Henry Scudder, in his highly acclaimed work The Christian’s Daily Walk, lays out some useful guidelines for those in leadership:

“As you are a superior,

1. Walk worth of all honour and due respect…

…behaving yourself in your place with such holiness, wisdom, gravity, justice, and mercy; and observing such a medium between too much rigour and remissness, between straining your authority too far, and relaxing it too much, that those under your charge may have cause to fear and love you. (Lev. 25:43)

2. Wait on your office, and be watchful over your charge…

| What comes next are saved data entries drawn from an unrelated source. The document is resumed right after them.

(** * Sensor control, generation and detection pipeline

    A shallow embedding of the LiDAR and ultrasonic control services, the
    LiDAR data collector with its sample generator, the occupancy and
    proximity detectors and the two streaming services of the device-side
    client, followed by the properties of the specification that concern
    them and by further properties of the code.

    Conventions of the embedding.

    - A Python [float] is a rational number ([Q]).  Every comparison of the
      source is a comparison of the rationals the floats denote; arithmetic
      is carried out without rounding error.  Decimal literals such as
      [0.1] stand for the decimal they spell.
    - A Python dict with free-form keys is a [gmap string _]; a dict whose
      keys are fixed by the code is a record, with [option] fields where
      the code tests for the presence of a key.
    - A method that mutates [self] takes the object and returns the new
      object.  A method that can raise returns the object as it stands at
      the moment of the [raise] together with the exception: Python does
      not undo the assignments made before an exception.
    - [time.time()] and the [random] module are inputs: a clock reading
      [now] (seconds) and one integer draw per call to the generator.
    - [threading.Thread(...).start()] is recorded in a counter of the
      object that owns the loop, and one iteration of a loop is a function.
    - [print] is not modelled. *)

From Stdlib Require Import QArith Qround Lqa ZArith Lia String Ascii List Bool.
From stdpp Require Import base option gmap strings pretty.
Import ListNotations.
Lemma orelse_run_calls (c : option CacheUrlAction) (e : option ExtractPackageAction)
    (st : St) :
  mbind World (when_some World c (fun ca => call' Cleanup (Fetch ca) None))
    (fun _ => mbind World (when_some World e (fun ea => call' Cleanup (Extract ea) None))
                (fun _ => mbind World (emit World EvProgressFinish)
                            (fun _ => ret World (@None Exn)))) st
  = mbind World (run_calls' (cleanup_list c e))
      (fun _ => mbind World (emit World EvProgressFinish)
                  (fun _ => ret World (@None Exn))) st.
Proof.
  unfold cleanup_list.
  destruct c as [ca|], e as [ea|]; cbn [when_some app run_calls]; unfold mbind, ret.
  - destruct (call' Cleanup (Fetch ca) None st) as [st1 [[]|y]]; [|reflexivity].
    destruct (call' Cleanup (Extract ea) None st1) as [st2 [[]|y]]; reflexivity.
  - destruct (call' Cleanup (Fetch ca) None st) as [st1 [[]|y]]; reflexivity.
  - destruct (call' Cleanup (Extract ea) None st) as [st1 [[]|y]]; reflexivity.
  - reflexivity.
Qed.

(** One reference with a plan that is not empty, whatever its calls do. *)
Lemma run_actions_outcome (prec : PackageRef) (c : option CacheUrlAction)
    (e : option ExtractPackageAction) (st : St) :
  empty_plan (c, e) = false ->
  run_actions' prec c e st =
  let '(w, evs, o) := ref_outcome World perform context prec c e (world World st) in
  (mkState World w (log World st ++ evs)%list (self World st),
   match o with
   | Completed => Ok None
   | Captured x => Ok (Some x)
   | Escaped y => Raise y
   end).
Proof.
  intros NE. unfold ref_outcome. rewrite NE.
  unfold run_actions. unfold mbind at 1. unfold emit at 1.
  unfold try_except_else_finally.
  rewrite try_body_run_calls, run_calls_on. cbn [world log self].
  destruct (calls_on World perform (body_calls c e) (world World st))
    as [[w1 evs1] [x|]].
  - rewrite handler_run_calls. unfold mbind at 1. rewrite run_calls_on.
    cbn [world log self].
    destruct (calls_on World perform (reverse_list c e) w1) as [[w2 evs2] [y|]];
      unfold ret, emit; cbn [world log self]; rewrite <- !app_assoc; reflexivity.
  - rewrite orelse_run_calls. unfold mbind at 1. rewrite run_calls_on.
    cbn [world log self].
    destruct (calls_on World perform (cleanup_list c e) w1) as [[w2 evs2] [y|]];
      unfold mbind, ret, emit; cbn [world log self]; rewrite <- !app_assoc; reflexivity.
Qed.

Lemma _execute_actions_outcome (prec : PackageRef) (c : option CacheUrlAction)
    (e : option ExtractPackageAction) (st : St) :
  _execute_actions' prec (c, e) st =
  let '(w, evs, o) := ref_outcome World perform context prec c e (world World st) in
  (mkState World w (log World st ++ evs)%list (self World st),
   match o with
   | Completed => Ok None
   | Captured x => Ok (Some x)
   | Escaped y => Raise y
   end).
Proof.
  destruct (empty_plan (c, e)) eqn:NE.
  - unfold ref_outcome. rewrite NE. destruct c, e; try discriminate.
    cbn [_execute_actions]. unfold ret. rewrite app_nil_r. now destruct st.
  - rewrite <- (run_actions_outcome prec c e st NE).
    destruct c, e; try discriminate; reflexivity.
Qed.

…with all diligence and faithfulness; using all good means to direct and preserve them in the duties of godliness and honesty (1 Tim 2:2), which is the only end why God has set you over them. The means are:

  1. Go before them in good example. Examples of superiors have a kind of constraining power, working strongly and insensibly upon inferiors.
  2. Pray with them and for them (Job 1:5)
  3. Command only things lawful, possible, and convenient, and only those to which the extentof your authority from God and man doth allow you.
  4. As much as in you lies, procure for them the means, and put them upon the opportunities of being, and of doing good (Exod. 20:8-10).
  5. Prevent likewise and remove all occasions of their being, and of doing evil.
  6. Protect and defend them, according to your power from all wrongs and injuries.
  7. When they do well, encourage them, by letting them see that you take notice as readily of their well-doing, as of their faults (Psalm 101:6); and os far as is fit, let them have the praise and fruit of their well-doing (Proverbs 31:31).
  8. When they do evil, rebuke them more or less, according to the nature of their fault: but never with bitterness (Col. 3:19-21; Eph 6:9), by railing at or reviling them, in terms of disdain and contempt. There should be always more strength of reason in your words to convince them of their sin, and how tom ake them see their danger, and to know how to be reformed, than heat of anger, in uttering your own displeasure.
  9. If admonitions and words will reclaim them, then proceed not to corrections and blows; but if they regard not your reproofs, then according to the nature of the fault, and condition of the person, and the limits of your authority, you must, in mercy to their soul, give them sufficient but not excessive punishment (Proverbs 29:15-19).
  10. When you have done thus, and have waited a convenient time for their admendment, but find none; when they thus declare themselves to be rebellious, you must seek the help of higher authority (Deut. 21:18-21).

That you may govern according to these directions:

Consider well and often, first, that those whom you govern, are such whom you must not oppress, neither may you rule over them with rigour (Lev. 25:39-43); because they now are, or may be heirs of the same grace together with you (1 Pet 3:7).

Secondly, remember often, that you have a Superior in heaven (Eph 6:9; Col 4:1), that you are his servant and deputy, governing under him, and that at last, a time will come when you must give account to him of your government.


As usual, keen words of insight from a puritan well-regarded in his days but not oft-remembered in these times of Scriptural and historical illiteracy. Even though this revised 2nd edition was published in 1674, his words ring true today.